PLoS ONE (Jan 2013)

p21-Activated kinase (PAK) regulates cytoskeletal reorganization and directional migration in human neutrophils.

  • Asako Itakura,
  • Joseph E Aslan,
  • Branden T Kusanto,
  • Kevin G Phillips,
  • Juliana E Porter,
  • Paul K Newton,
  • Xiaolin Nan,
  • Robert H Insall,
  • Jonathan Chernoff,
  • Owen J T McCarty

DOI
https://doi.org/10.1371/journal.pone.0073063
Journal volume & issue
Vol. 8, no. 9
p. e73063

Abstract

Read online

Neutrophils serve as a first line of defense in innate immunity owing in part to their ability to rapidly migrate towards chemotactic factors derived from invading pathogens. As a migratory function, neutrophil chemotaxis is regulated by the Rho family of small GTPases. However, the mechanisms by which Rho GTPases orchestrate cytoskeletal dynamics in migrating neutrophils remain ill-defined. In this study, we characterized the role of p21-activated kinase (PAK) downstream of Rho GTPases in cytoskeletal remodeling and chemotactic processes of human neutrophils.

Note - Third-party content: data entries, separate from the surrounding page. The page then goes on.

(** [snap_idx] and [branch_idx]. *)
Definition snapshot_find_current (t : SnapshotTree) (p : wstr) : Z * Z :=
  match p with
  | [] => (-1, -1)
  | _ =>
      match find_branch p (base_branches t) 0 with
      | Some b => (-2, b)
      | None => match find_in_nodes p (nodes t) 0 with Some ib => ib | None => (-1, -1) end
      end
  end.

(** [times] is the last-write time of a file, if it exists. *)
Definition snapshot_get_branch_time (t : SnapshotTree) (times : wstr → option Z) (snap_idx branch_idx : Z)
    : option Z :=
  match get_branch_list t snap_idx with
  | None => None
  | Some (bs, _) => match branch_at bs branch_idx with None => None | Some b => times (vhdx_path b) end
  end.

Definition set_friendly (v : wstr) (b : BranchEntry) : BranchEntry :=
  mkBranch (b_guid b) v (vhdx_path b) (b_valid b).

Definition snapshot_rename (t : SnapshotTree) (snap_idx branch_idx : Z) (new_name : wstr) (open_ok : bool)
    : option (Z * SnapshotTree * list effect) :=
  match new_name with
  | [] => Some (E_INVALIDARG, t, [])
  | _ =>
    match get_branch_list t snap_idx with
    | None => Some (E_INVALIDARG, t, [])
    | Some (bs, _) =>
        if (branch_idx <? 0) && negb (snap_idx =? -2) then
          v ← wcscpy_s 128 new_name;
          let t2 := set_nodes t (alter (λ n, mkNode (guid n) v (snap_vhdx n) (created n) (valid n) (branches n))
                                   (Z.to_nat snap_idx) (nodes t)) in
          '(t3, e) ← snapshot_save t2 open_ok; Some (S_OK, t3, e)
        else
          match branch_at bs branch_idx with
          | None => Some (E_INVALIDARG, t, [])
          | Some _ =>
              v ← wcscpy_s 128 new_name;
              let t2 := put_branch_list t snap_idx (alter (set_friendly v) (Z.to_nat branch_idx) bs) in
              '(t3, e) ← snapshot_save t2 open_ok; Some (S_OK, t3, e)
          end
    end
  end.
End operations.
(** ** The file *)

Inductive answer :=
| Count (n : Z)     (* a call that transferred up to [n] bytes *)
| Eintr
| Failed.

Record file := mkFile { fdata : mem; fsize : Z }.

(** Bytes past the end of the file read as zero (a hole, once it is extended). *)
Definition file_ok (f : file) : Prop := 0 <= fsize f ∧ ∀ x, fsize f <= x → fdata f x = 0.

(** What [pwrite] stores when it accepts [bs] at [off]. *)
Definition file_put (f : file) (off : Z) (bs : list Z) : file :=
  mkFile (mwrite (fdata f) off bs) (fsize f `max` (off + Z.of_nat (length bs))).

Definition OFF_MAX : Z := 9223372036854775808.

(** [pwrite]: never more than asked, an invalid (negative) [off_t] fails. *)
Definition sys_pwrite (a : answer) (f : file) (off : Z) (bs : list Z) : answer * file :=
  if i64 off <? 0 then (Failed, f) else
  match a with
  | Count n =>
      let n' := n `min` Z.of_nat (length bs) in
      if n' <=? 0 then (Count 0, f) else (Count n', file_put f (i64 off) (take (Z.to_nat n') bs))
  | _ => (a, f)
  end.

(** [pread]: never more than asked nor than the file holds past [off]; 0 only
    at or after the end of the file. *)
Definition sys_pread (a : answer) (f : file) (off len : Z) : answer * list Z :=
  if i64 off <? 0 then (Failed, []) else
  match a with
  | Count n =>
      let n' := ((1 `max` n) `min` len) `min` (fsize f - i64 off) in
      if n' <=? 0 then (Count 0, []) else (Count n', mread (fdata f) (i64 off) (Z.to_nat n'))
  | _ => (a, [])
  end.

(** ** [pwrite_full], [pread_full] *)

Fixpoint pwrite_full (ans : list answer) (f : file) (buf : list Z) (off : Z) : option (Z * file * list answer) :=
  if Z.of_nat (length buf) =? 0 then Some (0, f, ans) else
  match ans with
  | [] => None
  | a :: ans' =>
      match sys_pwrite a f off buf with
      | (Count n, f') =>
          if 0 <? n then pwrite_full ans' f' (drop (Z.to_nat n) buf) (u64 (off + n))
          else Some (-1, f', ans')
      | (Eintr, f') => pwrite_full ans' f' buf off
      | (Failed, f') => Some (-1, f', ans')
      end
  end.

Fixpoint pread_full (ans : list answer) (f : file) (len off : Z) : option (Z * list Z * list answer) :=
  if len =? 0 then Some (0, [], ans) else
  match ans with
  | [] => None
  | a :: ans' =>
      match sys_pread a f off len with
      | (Count n, bs) =>
          if 0 <? n then
            '(rc, rest, an) ← pread_full ans' f (len - n) (u64 (off + n)); Some (rc, bs ++ rest, an)
          else Some (0, replicate (Z.to_nat len) 0, ans')
      | (Eintr, _) => pread_full ans' f len off
      | (Failed, _) => Some (-1, [], ans')
      end
  end.
Lemma refit_low it P F : refit P F = F + 1 → refit P (F + 1) = F → Nat.iter (2 * it) (refit P) 0 <= F ∨ F < 0.
Proof.
  intros H1 H2. induction it as [|it IH]; [simpl; lia|].
  replace (2 * S it)%nat with (S (S (2 * it))) by lia. cbn [Nat.iter nat_rect].
  destruct IH as [IH|]; [left|by right].
  change (nat_rect (λ _, Z) 0 (λ _, refit P) (2 * it)) with (Nat.iter (2 * it) (refit P) 0).
  transitivity (refit P (F + 1)); [|lia]. apply refit_anti. rewrite <- H1. by apply refit_anti.
Qed.

Lemma geometry_sound P f c :
  4096 <= P < 4294967296 → geometry P = (f, c) →
  c = (P - 32 - 2 * f) / 4 ∧ 32 + 2 * f + 4 * c <= P < 32 + 2 * f + 4 * c + 4 ∧
  128 * (f - 1) < c + 2 ∧
  if bool_decide ((P - 28) mod 514 <= 1)
  then f = (P - 28) / 514 ∧ c + 2 = 128 * f + 1
  else c + 2 <= 128 * f.
Proof.
  intros HP Hg. unfold geometry in Hg. rewrite u64_small in Hg by (unfold RESERVED; lia).
  rewrite u32_small in Hg by (unfold RESERVED, SPC; dlia).
  replace ((P - RESERVED) / SPC) with (left_for P 0) in Hg
    by (unfold left_for, RESERVED, SPC; f_equal; lia).
  rewrite plan_iter in Hg by (done || dlia).
  destruct (refit_converges P HP) as (R & L & Hc).
  pose proof (refit_low 4 P) as Hlow. change (2 * 4)%nat with 8%nat in Hlow.
  remember (Nat.iter 8 (refit P) 0) as f8 eqn:E8. clear E8.
  injection Hg as <- <-. rename f8 into f.
  split; [done|]. split; [unfold left_for; dlia|].
  assert (f <= fat_for (left_for P f)) as Hge by exact L.
  split; [unfold fat_for in Hge; dlia|].
  destruct Hc as [Hfix|[H1 H2]].
  - case_bool_decide as Hb; [|unfold refit, fat_for in Hfix; dlia].
    exfalso. set (F := (P - 28) / 514).
    assert (refit P F = F + 1 ∧ refit P (F + 1) = F) as [H1 H2]
      by (unfold refit, fat_for, left_for, F; dlia).
    destruct (Hlow F H1 H2) as [Hl|Hl]; [|unfold F in Hl; dlia].
    pose proof (refit_anti P _ _ Hl). lia.
  - unfold refit, fat_for, left_for in *. case_bool_decide as Hb; dlia.
Qed.

(** C24.  The geometry [fat32_open] plans, for every partition of 4096 to 2^32
    sectors: the clusters use all the room beside the two FATs, the FAT is no
    larger than they need, and it is large enough, with one exception: on a
    partition of 514*f+28 or 514*f+29 sectors the rounds do not settle and the
    FAT is one entry too short for the clusters, so that [fat_cap] entries do
    not fit the sectors of the FAT. *)
Theorem fat32_geometry P f c :
  4096 <= P < 4294967296 → geometry P = (f, c) →
  c = (P - 32 - 2 * f) / 4 ∧ 32 + 2 * f + 4 * c <= P < 32 + 2 * f + 4 * c + 4 ∧
  128 * (f - 1) < c + 2 ∧
  if bool_decide ((P - 28) mod 514 <= 1)
  then f = (P - 28) / 514 ∧ c + 2 = 128 * f + 1
  else c + 2 <= 128 * f.
Proof. apply geometry_sound. Qed.

Lemma fat32_geometry_witness : ∃ f c, geometry 267308 = (f, c) ∧ c + 2 = 128 * f + 1.
Proof.
  exists 520, 66559. split; [reflexivity|].
  apply (fat32_geometry 267308 520 66559); [lia|reflexivity].
Defined.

We found that PAK activation occurred upon stimulation of neutrophils with f-Met-Leu-Phe (fMLP), and PAK accumulated at the actin-rich leading edge of stimulated neutrophils, suggesting a role for PAK in Rac-dependent actin remodeling. Treatment with the pharmacological PAK inhibitor, PF3758309, abrogated the integrity of RhoA-mediated actomyosin contractility and surface adhesion. Moreover, inhibition of PAK activity impaired neutrophil morphological polarization and directional migration under a gradient of fMLP, and was associated with dysregulated Ca(2+) signaling. These results suggest that PAK serves as an important effector of Rho-family GTPases in neutrophil cytoskeletal reorganization, and plays a key role in driving efficient directional migration of human neutrophils.